(Bloomberg) — Algorithmic stablecoins, like their more “traditional” counterparts, are supposed to provide calm in the chaos of crypto. Instead, as investors in one such token are rapidly finding out, they can serve as lightning rods for volatility.
Rather than trading at $1, as designed, the TerraUSD coin, or UST, slipped over the weekend to around 99 cents. By Monday evening in New York, it had plunged to 60 cents, obliterating its previous low of 92 cents in May 2021. It clawed back losses on Tuesday and is fluctuating between around 90 cents and $1 — a sign of trouble.
What caused Terra’s coin to become untethered is a topic of intense internet debate. The disconnect happened alongside a sharp selloff in cryptoassets — including a plunge in Bitcoin to below $30,000 — and a broader retreat from risk assets including stocks. Whatever the catalyst, it’s no small thing: There are around 18.5 billion of UST in circulation, according to CoinMarketCap, a big enough presence that its swings could have systemic implications for other coins and protocols. And Do Kwon, the crypto upstart behind UST, has previously committed to buying as much as $10 billion worth of Bitcoin as part of his support of the coin, further entwining the project with the core of the digital-asset market.
“It’s fairly clear that there is a crisis of confidence,” said Kyle Samani of Multicoin Capital. He added that it was not certain whether UST would survive. That raises the prospect of the current turbulence snowballing into one of the biggest crypto blowups in recent memory.
Issuers of conventional stablecoins like Tether’s USDT or Circle’s USDC maintain that their tokens are backed by “real” assets like cash or highly rated bonds on a 1-to-1 basis. These coins hold their peg because, the theory goes, they can be readily exchanged for cash or highly liquid cash equivalents. By contrast, algorithmic stablecoins attempt to hold their value through a combination of instructions encoded in software programs and active treasury management. UST — which functions in tandem with a related token, Luna — is the most popular and controversial of these kinds of tokens.
Terra’s Mechanics
In the case of Terra’s stablecoin, if its price falls below $1, traders are incentivized to swap units of UST for Luna, which removes the former from circulation. Similarly, software programs are triggered to do the same. If the price rallies above $1, the mechanism applies in reverse – remove Luna tokens from circulation to create equivalent, new units of UST.
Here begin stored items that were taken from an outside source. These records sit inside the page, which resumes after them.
(* ===== verification/Machine.v ===== *)
(** * Processes on several CPUs: the kernel as a transition system

    A state of the machine is a kernel state together with the processes that
    are inside [fork], between its two critical sections, and the slot each of
    them has allocated.  One step is one operation of proc.c executed by one
    CPU; the scheduler's step includes the resumption of the process it
    switches to.  The file system's and the drivers' effects on processes are
    the sleeps and wake-ups they perform, which are steps of their own. *)

From S2P Require Import Prelude Spinlock ProcTable CString Proc ProcInv ProcSpec.
From S2P Require Import ProcSched ProcLife ProcCtl ProcExit.
Local Open Scope Z_scope.

Module Machine.
Import ProcTable Proc ProcInv ProcSpec ProcSched ProcLife ProcCtl ProcExit.

Section machine.
Context `{cfg : Config} `{sv : Services}.

(** The file-system part of [forkret] and [exit] consists of other steps. *)
Definition no_fs : FileOps :=
  {| fileclose := λ _ _, mret tt; begin_op := λ _, mret tt; iput := λ _ _, mret tt;
     end_op := λ _, mret tt; iinit := λ _, mret tt; initlog := λ _, mret tt |}.

Definition mstate : Type := kstate * (nat → option nat).
(* ===== verification/Example.v ===== *)
(** * A concrete machine

    Services that always succeed, a statically initialised process table and a
    few runs of the machine: the concrete inputs at which the theorems of this
    development are applied. *)

From S2P Require Import Prelude Spinlock ProcTable CString Proc ProcInv ProcSpec.
From S2P Require Import ProcSched ProcLife ProcCtl ProcExit Machine Boot.
Local Open Scope Z_scope.

Module Example.
Import ProcTable Proc ProcInv ProcSpec ProcLife Machine Boot.

(** The component state is the address of the next free page. *)
Definition toy : Services :=
  {| K := Z;
     kalloc := λ k, Ok (Some k) (k + 4096);
     kfree := λ _ k, Ok tt k;
     setupkvm := λ k, Ok (Some k) (k + 4096);
     inituvm := λ _ k, Ok tt k;
     copyuvm := λ _ _ k, Ok (Some k) (k + 4096);
     freevm := λ _ k, Ok tt k;
     allocuvm := λ _ _ n k, Ok n k;
     deallocuvm := λ _ _ n k, Ok n k;
     switchuvm := λ _ k, Ok tt k;
     switchkvm := λ k, Ok tt k;
     filedup := λ f k, Ok f k;
     idup := λ i k, Ok i k;
     namei_root := λ k, Ok 1 k |}.

Lemma toy_ok : ServicesOk (mode := Total) toy.
Proof. constructor; intros; exact I. Qed.

Definition cpu0 : Spinlock.cpu := Spinlock.mkcpu None 0 false false 0.
Definition lock0 : Spinlock.spinlock := Spinlock.mklock false "lock" None (replicate 10 0).
Definition ls0 : Spinlock.lstate := Spinlock.mklstate (λ _, cpu0) (λ _, lock0) (λ _, 0).
Definition proc0 : proc :=
  mkproc 0 0 0 UNUSED 0 None 0 tf_zero 0 NoContext NullChan 0 (replicate 16 0) 0 (replicate 16 0)
    0 0 0 0 0 None 0 0.
Definition lists0 : StateLists :=
  mklists (λ _, None) (λ _, None) None None None None None None None None None None.
Definition table0 : ptable := mkptable (λ _, proc0) lists0 0.

#[local] Existing Instance toy.

Definition boot0 : kstate := mkk ls0 table0 None 1 0 true [] 0 1048576.

Lemma boot0_booted : booted boot0.
Proof.
  split; [|split].
  - split; [done|]. intros c. done.
  - done.
  - intros q _. split; [done|]. exists 0%nat. split; [done|]. intros; lia.
Qed.

(** The machine after userinit, and after a sequence of steps; a step that is
    not enabled or does not return leaves it. *)
Definition mach0 `{Config} : mstate :=
  match userinit 0 boot0 with Ok _ s => (s, λ _, None) | _ => (boot0, λ _, None) end.

Fixpoint run `{Config} (l : list (nat * op)) (m : mstate) : mstate :=
  match l with
  | [] => m
  | (c, o) :: l =>
      run l (if enabled c o m then match exec c o m with Ok _ m' => m' | _ => m end else m)
  end.

End Example.
(* ===== verification/ProcProps.v ===== *)
(** * Properties of process management

    The theorems about proc.c: the process table as a set of state lists, each
    operation, and the kernel as a whole running on several CPUs. *)

From S2P Require Import Prelude Spinlock ProcTable CString Proc ProcInv ProcSpec.
From S2P Require Import ProcSched ProcLife ProcCtl ProcExit Machine Boot Example.
Local Open Scope Z_scope.

Module ProcProps.
Import ProcTable Proc ProcInv ProcSpec ProcSched ProcLife ProcCtl ProcExit Machine Boot Example.

(** The states the machine can reach from userinit. *)
Inductive reachable `{Config} `{Services} : mstate → Prop :=
| reach_init c s0 s : booted s0 → userinit c s0 = Ok tt s → reachable (s, λ _, None)
| reach_step m m' : reachable m → step m m' → reachable m'.

(** ** The machine, with the repository's MAXPRIO *)

Section machine.
#[local] Existing Instance param_h.

Lemma reachable_minv `{sv : Services} m : reachable m → minv m.
Proof.
  induction 1 as [c s0 s Hb E|m m' _ IH (c & o & He & E)].
  - refine (wp_partial _ (λ _ s', minv (s', λ _, None)) _ _ _ _ E).
    apply (wp_userinit (mode := Partial)); [done|done|done|].
    intros s' (Hi & _). by exists init_lists.
  - refine (wp_partial _ (λ _ m', minv m') _ _ _ _ E). by apply (exec_keeps (mode := Partial)).
Qed.

#[local] Existing Instance toy.

Lemma run_reachable l m : reachable m → reachable (run l m).
Proof.
  revert m. induction l as [|[c o] l IH]; intros m Hm; [done|]. simpl. apply IH.
  destruct (enabled c o m) eqn:He; [|done].
  destruct (exec c o m) as [[] m'|? ?|? ?|?] eqn:E; try done.
  eapply reach_step; [done|]. by exists c, o.
Qed.

Lemma mach0_reachable : reachable mach0.
Proof.
  unfold mach0. destruct (userinit 0 boot0) as [[] s|? ?|? ?|?] eqn:E; [|vm_compute in E; discriminate..].
  eapply reach_init; [apply boot0_booted|exact E].
Qed.

Lemma mach_reachable l : reachable (run l mach0).
Proof. apply run_reachable, mach0_reachable. Qed.

(** CPU 0 runs init; CPU 1 is idle. *)
Definition mach1 : mstate := run [(0%nat, Schedule)] mach0.
(** init has forked a child, which is ready. *)
Definition mach2 : mstate := run [(0%nat, Schedule); (0%nat, ForkAlloc); (0%nat, ForkRest)] mach0.
(** Both processes run. *)
Definition mach3 : mstate :=
  run [(0%nat, Schedule); (0%nat, ForkAlloc); (0%nat, ForkRest); (1%nat, Schedule)] mach0.
(* ===== verification/VmSpec.v ===== *)
(** * Page tables as a map from pages to entries

    [entry m d n] is the entry of page number [n] in the tables rooted at the
    directory [d], 0 where there is no table.  [dir_ok] says that the directory
    and its tables are distinct pages that are not free, and [evolves] that an
    operation keeps this and touches no page but the directory, its tables and
    pages it takes from the free list [l]. *)

From S2P Require Import Prelude CString Spinlock Kalloc Vm.
Local Open Scope Z_scope.

Module VmSpec.
Import Kalloc Vm.

(** ** Arithmetic of addresses and entries *)

Lemma PDX_page va : 0 <= va < w32 → PDX va = va / 4096 / 1024.
Proof.
  intros Hva. unfold PDX. rewrite u32_small by done. rewrite Z.shiftr_div_pow2 by lia.
  rewrite (Z.land_ones _ 10) by lia. rewrite Z.div_div by lia. change (4096 * 1024) with (2 ^ 22).
  apply Z.mod_small. split; [apply Z.div_pos; lia|]. apply Z.div_lt_upper_bound; unfold w32 in *; lia.
Qed.
Lemma PTX_page va : 0 <= va < w32 → PTX va = (va / 4096) mod 1024.
Proof.
  intros Hva. unfold PTX. rewrite u32_small by done. rewrite Z.shiftr_div_pow2 by lia.
  by rewrite (Z.land_ones _ 10) by lia.
Qed.
(* ===== verification/VmUser.v ===== *)
(** * User memory: growing, shrinking, copying

    The specifications of deallocuvm, allocuvm, setupkvm, copyuvm and copyout
    over the page-table map of file VmSpec. *)

From S2P Require Import Prelude CString Spinlock Kalloc Vm VmSpec.
Local Open Scope Z_scope.

Module VmUser.
Import Kalloc Vm VmSpec.

Section user.
Context (kend : Z) (Hkend : KERNBASE < kend) `{mode : Mode} (c : nat).
Abbreviation page_ok := (page_ok kend).
Abbreviation free := (free kend).
Abbreviation vs := (vs kend c).
Abbreviation dir_ok := (dir_ok kend).
Abbreviation evolves := (evolves kend).
Abbreviation user_ok := (user_ok kend).

(** ** Shrinking *)

(** The user pages among the [k] pages from [n] on have been freed. *)
Record frees (s : kst) (d : Z) (l : list Z) (n : Z) (k : nat) (s' : kst) (l' : list Z) : Prop := {
  fr_vs : vs s' d l';
  fr_user : user_ok (memory s') d l';
  fr_list : l' = rev (upages (memory s) d n k) ++ l;
  fr_entry i : 0 <= i < NPAGES → entry (memory s') d i =
    if decide (n <= i < n + Z.of_nat k) then (if has (entry (memory s) d i) PTE_P then 0 else entry (memory s) d i)
    else entry (memory s) d i;
  fr_tab i : 0 <= i < 1024 → tab (memory s') d i = tab (memory s) d i;
  fr_frame v : page_ok v → ¬ foot (memory s) d l v → v ∉ upages (memory s) d n k → same_page (memory s) (memory s') v
}.

Lemma frees_none s d l n k :
  vs s d l → user_ok (memory s) d l → (∀ i, n <= i < n + Z.of_nat k → has (entry (memory s) d i) PTE_P = false) →
  frees s d l n k s l.
Proof using.
  intros V U H. split; [done|done|by rewrite upages_none| |done|done].
  intros i Hi. case_decide; [by rewrite H|done].
Qed.

Lemma frees_trans s d l n k1 s1 l1 k2 s2 l2 :
  0 <= n → n + Z.of_nat k1 + Z.of_nat k2 <= NPAGES →
  frees s d l n k1 s1 l1 → frees s1 d l1 (n + Z.of_nat k1) k2 s2 l2 → frees s d l n (k1 + k2) s2 l2.
Proof using.
  intros Hn Hk [V1 U1 L1 E1 T1 F1] [V2 U2 L2 E2 T2 F2].
  assert (Eu : upages (memory s1) d (n + Z.of_nat k1) k2 = upages (memory s) d (n + Z.of_nat k1) k2).
  { apply upages_ext. intros i Hi. rewrite E1, decide_False by lia. done. }
  split; [done|done| | | |].
  - rewrite L2, L1, Eu, upages_app, rev_app_distr, app_assoc. done.
  - intros i Hi. rewrite E2, E1 by done. repeat case_decide; try lia; done.
  - intros i Hi. by rewrite T2, T1.
  - intros v Hv Hf Hu. rewrite upages_app in Hu. apply not_elem_of_app in Hu as [Hu1 Hu2].
    eapply same_page_trans; [by apply F1|]. apply F2; [done| |by rewrite Eu].
    intros [->|[Hl|(i & Hi & Hi')]].
    + apply Hf. by left.
    + rewrite L1 in Hl. apply elem_of_app in Hl as [Hl|Hl].
      * apply list_elem_of_In, in_rev, list_elem_of_In in Hl. done.
      * apply Hf. by right; left.
    + apply Hf. right; right. rewrite T1 in Hi' by done. eauto.
Qed.

Lemma upage_addr e : page_ok (upage e) → PTE_ADDR e ≠ 0.
Proof using Hkend. intros (_ & H & _) E. unfold upage in H. rewrite E in H. change (p2v 0) with KERNBASE in H. lia. Qed.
Traders seeking to profit from arbitrage opportunities regularly swap UST for Luna and vice versa, thus ensuring the price stays at or very close to $1. Another contributor to UST’s price stability was crypto’s equivalent of above-market interest rates offered through Anchor Protocol, a “decentralized lender” built on Terra’s blockchain. Anchor offers rates of around 20% on deposits of UST, which offered a significant demand incentive for the token.
But over the weekend, all of those mechanisms stopped working and UST lost its dollar peg, while Luna also slid in value. That led to a series of crypto market interventions from Kwon and the so-called council of the Luna Foundation Guard (LFG), a consortium of crypto players that includes Kanav Kariya of Jump Crypto. Jump Crypto declined to comment. Near midnight New York time on Monday, UST remained under pressure. Luna was trading around $29, down 52% from a day earlier, according to CoinMarketCap.
LFG is a nonprofit incorporated last December, according to a business profile from Singapore’s Accounting and Corporate Regulatory Authority. Kwon is listed as a director. Kwon, who splits his time between Seoul and Singapore, did not immediately return a request for comment.
“The biggest losers from all of this will be retail [investors] that didn’t understand the risks they were taking,” Multicoin’s Samani said.